┌──
(* ===== verification/ArrayEngine.v ===== *)
(** The array engine, src/engines/kvs_array.c: a fixed table of 1024 items whose
    first [total] are in use, searched linearly; deletion moves the last item
    into the hole.

    The instance is the global [global_array], so the tests [inst == NULL] of the
    code are constantly false and are left out; every other test is kept.  The
    table comes from [kvs_malloc] and is not cleared, so its slots are undefined
    ([None]) until they are written. *)

From Stdlib Require Import ZArith Lia.
From S2P Require Import Prelude Runtime Engine.

Definition KVS_ARRAY_SIZE : Z := 1024.

(** [kvs_array_item_t]; null pointers are [None]. *)
Record kvs_array_item_t := Item { key : option cstr; value : option cstr }.

(** [kvs_array_t]: the table is a block with its 1024 slots. *)
Record kvs_array_t := KvsArray {
  table : option (addr * list (option kvs_array_item_t));
  idx : Z;
  total : Z;
}.

Definition global_array_zero : kvs_array_t := KvsArray None 0 0.

Section ops.
Context `{CRuntime W}.

(** [inst->table[i]]: a null table, an index outside it and a slot never written
    have no defined value. *)
Definition item_at {V} (inst : kvs_array_t) (i : Z) : M V kvs_array_item_t :=
  '(_, slots) ← deref (table inst);
  slot ← deref (znth slots i);
  deref slot.

Definition set_item (inst : kvs_array_t) (i : Z) (it : kvs_array_item_t) : kvs_array_t :=
  KvsArray ((λ '(p, slots), (p, zupd i (Some it) slots)) <$> table inst) (idx inst) (total inst).

Definition set_total (inst : kvs_array_t) (n : Z) : kvs_array_t :=
  KvsArray (table inst) (idx inst) n.
Definition set_idx (inst : kvs_array_t) (n : Z) : kvs_array_t :=
  KvsArray (table inst) n (total inst).

Definition kvs_array_create (inst : kvs_array_t) : M W (Z * kvs_array_t) :=
  match table inst with
  | Some _ => mret (-1, inst)
  | None =>
      p ← kvs_malloc (KVS_ARRAY_SIZE * 16);
      match p with
      | None => mret (-1, inst)
      | Some p => mret (0, KvsArray (Some (p, replicate (Z.to_nat KVS_ARRAY_SIZE) None)) (idx inst) 0)
      end
  end.

(** The [for] loop of [kvs_array_destory], [n] iterations from [i] on. *)
Fixpoint kvs_array_destory_loop (n : nat) (i : Z) (inst : kvs_array_t) : M W kvs_array_t :=
  match n with
  | O => mret inst
  | S n' =>
      it ← item_at inst i;
      kvs_free (cs_addr <$> key it);;
      kvs_free (cs_addr <$> value it);;
      kvs_array_destory_loop n' (i + 1) (set_item inst i (Item None None))
  end.

Definition kvs_array_destory (inst : kvs_array_t) : M W kvs_array_t :=
  match table inst with
  | None => mret inst
  | Some _ =>
      inst ← kvs_array_destory_loop (Z.to_nat (total inst)) 0 inst;
      kvs_free (fst <$> table inst);;
      mret (KvsArray None 0 0)
  end.

(** The search loops: the index of the first item whose key equals [k].
    [get] and [mod] skip items with a null key; [del] passes the key to [strcmp]
    without looking ([skip_null = false]). *)
Fixpoint array_find {V} (skip_null : bool) (n : nat) (i : Z) (inst : kvs_array_t) (k : bytes) :
    M V (option Z) :=
  match n with
  | O => mret None
  | S n' =>
      it ← item_at inst i;
      match key it with
      | None => if skip_null then array_find skip_null n' (i + 1) inst k else undefined
      | Some c =>
          match strcmp (cs_str c) k with
          | Eq => mret (Some i)
          | _ => array_find skip_null n' (i + 1) inst k
          end
      end
  end.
└──
## Activity:
Look over the entries for "Definition", then copy every line that includes that string.

## Task result:
Definition KVS_ARRAY_SIZE : Z := 1024.
Definition global_array_zero : kvs_array_t := KvsArray None 0 0.
Definition item_at {V} (inst : kvs_array_t) (i : Z) : M V kvs_array_item_t :=
Definition set_item (inst : kvs_array_t) (i : Z) (it : kvs_array_item_t) : kvs_array_t :=
Definition set_total (inst : kvs_array_t) (n : Z) : kvs_array_t :=
Definition set_idx (inst : kvs_array_t) (n : Z) : kvs_array_t :=
Definition kvs_array_create (inst : kvs_array_t) : M W (Z * kvs_array_t) :=
Definition kvs_array_destory (inst : kvs_array_t) : M W kvs_array_t :=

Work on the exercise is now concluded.